Definition ro_main : M (list shown) Z :=
  let input_path := at_path (ro_input args) in
  '(run_dir, channel_path) <- lift (resolve_paths input_path (ro_channel args)) ;;
  metadata <- lift (load_metadata run_dir) ;;
  n_samples <- lift (n_samples_of metadata) ;;
  lift (if n_samples <=? 0 then Raise (value_error "Could not determine samples_per_waveform. Pass -L explicitly or use a run directory with run_metadata.json")
        else if negb (exists_at channel_path) then Raise (Exn OtherError ("Channel file not found: " +:+ channel_path))
        else Ok tt) ;;;
  ws <- lift (load_waveforms channel_path (default (Raise (not_found channel_path)) (words_at channel_path)) n_samples
                (ro_interpret args)) ;;
  let n_waveforms := Z.of_nat (length (rows ws)) in
  lift (if (ro_waveform args <? 0) || (n_waveforms <=? ro_waveform args)
        then Raise (Exn IndexError ("Waveform index " +:+ str_Z (ro_waveform args) +:+ " out of range 0.."
                                    +:+ str_Z (n_waveforms - 1)))
        else Ok tt) ;;;
  show_selected run_dir channel_path metadata n_samples ws ;;;
  fft <- (if ro_fft args then sp <- show_fft metadata ws ;; ret (Some sp) else ret None) ;;
  show_plot channel_path n_samples ws fft ;;;
  ret 0.

End main.

(** ** Lemmas: waveforms *)

Definition interpreted (interpret : string) (words : list Z) : list Z :=
  if decide (interpret = "signed") then view_int16 <$> words else words.

(** The values that a 16-bit word can hold. *)
Definition in_word (interpret : string) (v : Z) : Prop :=
  if decide (interpret = "signed") then - 2 ^ 15 <= v < 2 ^ 15 else 0 <= v < 2 ^ 16.

Lemma interpreted_to_u16 interpret l : Forall (in_word interpret) l -> interpreted interpret (to_u16 l) = l.
Proof.
  unfold interpreted, in_word. case_decide; [apply view_to_u16|]. unfold to_u16.
  induction 1 as [|v l Hv _ IH]; [done|]. cbn. rewrite Z.mod_small by done. by f_equal.
Qed.

Lemma interpreted_app interpret l1 l2 :
  interpreted interpret (l1 ++ l2) = interpreted interpret l1 ++ interpreted interpret l2.
Proof. unfold interpreted. case_decide; [apply fmap_app|done]. Qed.

(** The waveforms of a file are its words, in order, [n] in each. *)
Lemma loaded_waveforms path file n interpret ws : load_waveforms path file n interpret = Ok ws ->
  exists words, file = Ok words /\ words <> [] /\ cols ws = n /\ mjoin (rows ws) = interpreted interpret words /\
    0 < n /\ Forall (fun r => Z.of_nat (length r) = n) (rows ws).
Proof.
  unfold load_waveforms. intros H. apply rbind_ok in H as (words & -> & H). cbv zeta in H.
  destruct (Z.eqb_spec (Z.of_nat (length words)) 0) as [|Hne]; [done|].
  destruct (Z.eqb_spec n 0) as [|Hn]; [done|]. destruct (Z.eqb_spec (Z.of_nat (length words) mod n) 0) as [Hm|]; [|done].
  cbn [negb] in H. destruct (Z.ltb_spec n 0); [done|]. injection H as <-. cbn [cols rows].
  change (if decide _ then _ else _) with (interpreted interpret words).
  assert (Hlen : length (interpreted interpret words) = (Z.to_nat (Z.of_nat (length words) / n) * Z.to_nat n)%nat).
  { replace (length (interpreted interpret words)) with (length words)
      by (unfold interpreted; case_decide; [by rewrite length_fmap|done]).
    pose proof (Z.div_exact (Z.of_nat (length words)) n ltac:(lia)) as [_ Hd]. specialize (Hd Hm). nia. }
  destruct (reshape_all _ _ _ Hlen) as (Hj & _ & Hr). exists words. split_and!; try done; try lia.
  - by intros ->.
  - eapply Forall_impl; [exact Hr|]. cbn. lia.
Qed.

Lemma words_load path rs n interpret : rs <> [] -> (0 < n)%nat -> Forall (fun r => length r = n) rs ->
  Forall (Forall (in_word interpret)) rs ->
  load_waveforms path (Ok (mjoin (to_u16 <$> rs))) (Z.of_nat n) interpret = Ok (Waves (Z.of_nat n) rs).
Proof.
  intros Hne Hn Hlen Hin.
  assert (Hu : Forall (fun r => length r = n) (to_u16 <$> rs)).
  { apply Forall_fmap. eapply Forall_impl; [exact Hlen|]. intros r Hr. cbn. unfold to_u16. by rewrite length_fmap. }
  assert (Hi : interpreted interpret (mjoin (to_u16 <$> rs)) = mjoin rs).
  { clear -Hin. induction Hin as [|r rs Hr _ IH]; [by unfold interpreted; case_decide|].
    change (interpreted interpret (to_u16 r ++ mjoin (to_u16 <$> rs)) = r ++ mjoin rs).
    by rewrite interpreted_app, interpreted_to_u16, IH. }
  unfold load_waveforms. cbn [rbind]. cbv zeta. change (if decide _ then _ else _) with (interpreted interpret (mjoin (to_u16 <$> rs))).
  rewrite Hi, (join_length n) by done. rewrite length_fmap. assert (0 < length rs)%nat by (destruct rs; [done|cbn; lia]).
  rewrite Nat2Z.inj_mul, Z.mod_mul, Z.div_mul, !Nat2Z.id by lia.
  destruct (Z.eqb_spec (Z.of_nat (length rs) * Z.of_nat n) 0); [nia|]. destruct (Z.eqb_spec (Z.of_nat n) 0); [lia|].
  cbn [negb Z.eqb]. destruct (Z.ltb_spec (Z.of_nat n) 0); [lia|].
  rewrite <- (app_nil_r (mjoin rs)), reshape_join by done. done.
Qed.

Lemma samples_join (fs : list frame) (j : nat) : samples fs j = mjoin (to_u16 <$> ((fun f => default [] (f !! j)) <$> fs)).
Proof. unfold samples. by rewrite <- list_fmap_compose. Qed.

(** C14. What the oscilloscope saves is what this script reads.  In any run of the acquisition and of
    its writer, as long as the writer has reported no error, the file of a channel that started
    empty holds words which are read back as the waveforms of that channel in the frames that were
    written, in order, when these have the length that is read with and values that fit a word. *)
Theorem saved_channel_reads_back c saving d0 s j ch n interpret path :
  NoDup (o_channels c) -> star (step c) (start saving d0) s -> w_error (wr s) = "" -> ready (wr s) = true ->
  o_channels c !! j = Some ch -> o_append c = false \/ d0 !! ch = None ->
  let waveforms := (fun f : frame => default [] (f !! j)) <$> taken (wr s) in
  waveforms <> [] -> (0 < n)%nat -> Forall (fun r => length r = n) waveforms ->
  Forall (Forall (in_word interpret)) waveforms ->
  exists words, OscAcq.disk (wr s) !! ch = Some words /\
    load_waveforms path (Ok words) (Z.of_nat n) interpret = Ok (Waves (Z.of_nat n) waveforms).
Proof.
  intros Hnd Hstar He Hr Hj Hempty waveforms Hne Hn Hlen Hin.
  destruct (oi_writer _ _ _ _ (run_inv c d0 saving s Hnd Hstar)) as (_ & Hok & _).
  exists (samples (taken (wr s)) j). split.
  - rewrite (wo_disk _ _ _ (Hok He) Hr j ch Hj). unfold base_of. f_equal.
    destruct Hempty as [->| ->]; [done|by destruct (o_append c)].
  - rewrite samples_join. by apply words_load.
Qed.

(** ** Lemmas: the peak of a spectrum *)

Lemma nanargmax_peak l k : nanargmax l = Ok k -> existsb is_finite l = true ->
  exists v, l !! k = Some v /\ is_nan v = false /\ Forall (fun x => f_ltb v x = false) l.
Proof.
  unfold nanargmax. intros Hk Hf. destruct (argmax_max _ _ Hk) as (y & Hy & Hmax).
  rewrite list_lookup_fmap in Hy. destruct (l !! k) as [v|] eqn:Hv; [|done]. cbn in Hy. exists v. split; [done|].
  rewrite Forall_fmap, Forall_forall in Hmax. unfold compose in Hmax.
  apply existsb_exists in Hf as (x & Hx%list_elem_of_In & Hfin). assert (Hnum : is_nan v = false).
  { destruct (is_nan v) eqn:Hnan; [|done]. injection Hy as <-. specialize (Hmax x Hx). by destruct x as [[]| | |[]]. }
  split; [done|]. rewrite Hnum in Hy. injection Hy as <-. apply Forall_forall. intros z Hz. specialize (Hmax z Hz).
  destruct (is_nan z) eqn:Hzn; [|done]. destruct z; try done. by destruct v as [[]|[]| |[]].
Qed.

(** The spectrum is that of [analyze_waveform_dataset.py] under the same window, but for the bin of
    DC, which is no number here unless it is kept. *)
Theorem spectra_agree `{NP : Numpy, SPE : Spectral, ST : Statistics, CO : Cosine} ws fs_hz name window full_scale keep_dc :
  make_window name (cols ws) = Ok window -> 
  compute_fft_dbfs ws fs_hz name full_scale keep_dc =
    rbind (WaveStats.compute_avg_fft_dbfs ws fs_hz window 0 full_scale (negb keep_dc))
      (fun '(freq_hz, dbfs, _) => Ok (freq_hz, if keep_dc then dbfs else hide_dc dbfs)).
Proof.
  intros Hw. unfold compute_fft_dbfs, WaveStats.compute_avg_fft_dbfs. rewrite Hw. cbn [rbind]. cbv zeta.
  change (0 <=? 0) with true. cbv iota. rewrite take_ge by lia.
  replace ((fun r => if negb keep_dc then centered r else f_of_Z <$> r) <$> rows ws)
    with ((fun r => if keep_dc then f_of_Z <$> r else centered r) <$> rows ws) by (by destruct keep_dc).
  destruct (rmap _ _); [|done]. cbn [rbind]. by destruct (f_div _ _).
Qed.

Lemma saved_channel_reads_back_witness :
  exists words, OscAcq.disk (wr example_steps) !! 3 = Some words /\
    load_waveforms "channel_3.dat" (Ok words) 2 "signed" = Ok (Waves 2 [[11; 12]]).
Proof.
  apply (saved_channel_reads_back example_osc true ∅ example_steps 1 3 2 "signed" "channel_3.dat").
  - reg_mem.
  - apply example_reachable.
  - reflexivity.
  - reflexivity.
  - reflexivity.
  - by right.
  - by vm_compute.
  - lia.
  - by repeat constructor.
  - vm_compute. repeat constructor; discriminate.
Defined.

(** ** Lemmas: what is shown *)

(** A computation that shows something after what was shown before, whatever that is. *)
Definition appends {A : Type} (m : M (list shown) A) : Prop := forall w, m w = (fst (m []), w ++ snd (m [])).

Lemma appends_lift {A : Type} (r : result A) : appends (lift r).
Proof. intros w. unfold lift. cbn. by rewrite app_nil_r. Qed.

Lemma appends_ret {A : Type} (a : A) : appends (ret a).
Proof. intros w. cbn. by rewrite app_nil_r. Qed.

Lemma appends_show e : appends (show e).
Proof. done. Qed.

Lemma appends_bind {A B : Type} (m : M (list shown) A) (k : A -> M (list shown) B) :
  appends m -> (forall a, appends (k a)) -> appends (bind m k).
Proof.
  intros Hm Hk w. unfold bind. rewrite Hm. destruct (m []) as [[a|e] l]; cbn [fst snd]; [|done].
  rewrite (Hk a (w ++ l)), (Hk a l). cbn. by rewrite app_assoc.
Qed.

Lemma appends_when b (m : M (list shown) unit) : appends m -> appends (when b m).
Proof. intros Hm. destruct b; [done|apply appends_ret]. Qed.

Create HintDb shown discriminated.
#[local] Hint Resolve appends_lift appends_ret appends_show appends_when : shown.
#[local] Hint Extern 1 (appends (bind _ _)) => apply appends_bind; [|intros] : shown.

Lemma appends_ok {A : Type} (m : M (list shown) A) w a w' : appends m -> m w = (Ok a, w') ->
  exists l, m [] = (Ok a, l) /\ w' = w ++ l.
Proof. intros Hm H. rewrite Hm in H. destruct (m []) as [r l]. injection H as -> <-. by exists l. Qed.

Section shows.
Context `{NP : Numpy, SPE : Spectral, ST : Statistics, CO : Cosine, TR : Tree}.
Context (args : ro_args).

Lemma appends_selected run_dir path metadata n ws : appends (show_selected args run_dir path metadata n ws).
Proof using Type. unfold show_selected. cbv zeta. auto 20 with shown. Qed.

Lemma appends_fft metadata ws : appends (show_fft args metadata ws).
Proof using Type. unfold show_fft. cbv zeta. do 3 (apply appends_bind; [auto with shown|intros ?]). destruct a1. auto 20 with shown. Qed.

(** What is said of the peak: a bin that is a number and that no bin exceeds. *)
Definition peak_shown (freq_hz dbfs : list float) (l : list shown) : Prop :=
  if existsb is_finite dbfs
  then exists k f p, freq_hz !! k = Some f /\ dbfs !! k = Some p /\ is_nan p = false /\
         Forall (fun x => f_ltb p x = false) dbfs /\
         drop 3 l = [ShValues "fft_peak_freq_hz" [PyFloat f]; ShValues "fft_peak_dbfs" [PyFloat p]]
  else l = [].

•••

* **Work instruction**
Look above for the line with "- by intros ->." and the line with "unfold interpreted; case_decide|].", and reproduce exactly those two lines plus every line between, nothing more.

* **Reply**
  - by intros ->.
  - eapply Forall_impl; [exact Hr|]. cbn. lia.
Qed.

Lemma words_load path rs n interpret : rs <> [] -> (0 < n)%nat -> Forall (fun r => length r = n) rs ->
  Forall (Forall (in_word interpret)) rs ->
  load_waveforms path (Ok (mjoin (to_u16 <$> rs))) (Z.of_nat n) interpret = Ok (Waves (Z.of_nat n) rs).
Proof.
  intros Hne Hn Hlen Hin.
  assert (Hu : Forall (fun r => length r = n) (to_u16 <$> rs)).
  { apply Forall_fmap. eapply Forall_impl; [exact Hlen|]. intros r Hr. cbn. unfold to_u16. by rewrite length_fmap. }
  assert (Hi : interpreted interpret (mjoin (to_u16 <$> rs)) = mjoin rs).
  { clear -Hin. induction Hin as [|r rs Hr _ IH]; [by unfold interpreted; case_decide|].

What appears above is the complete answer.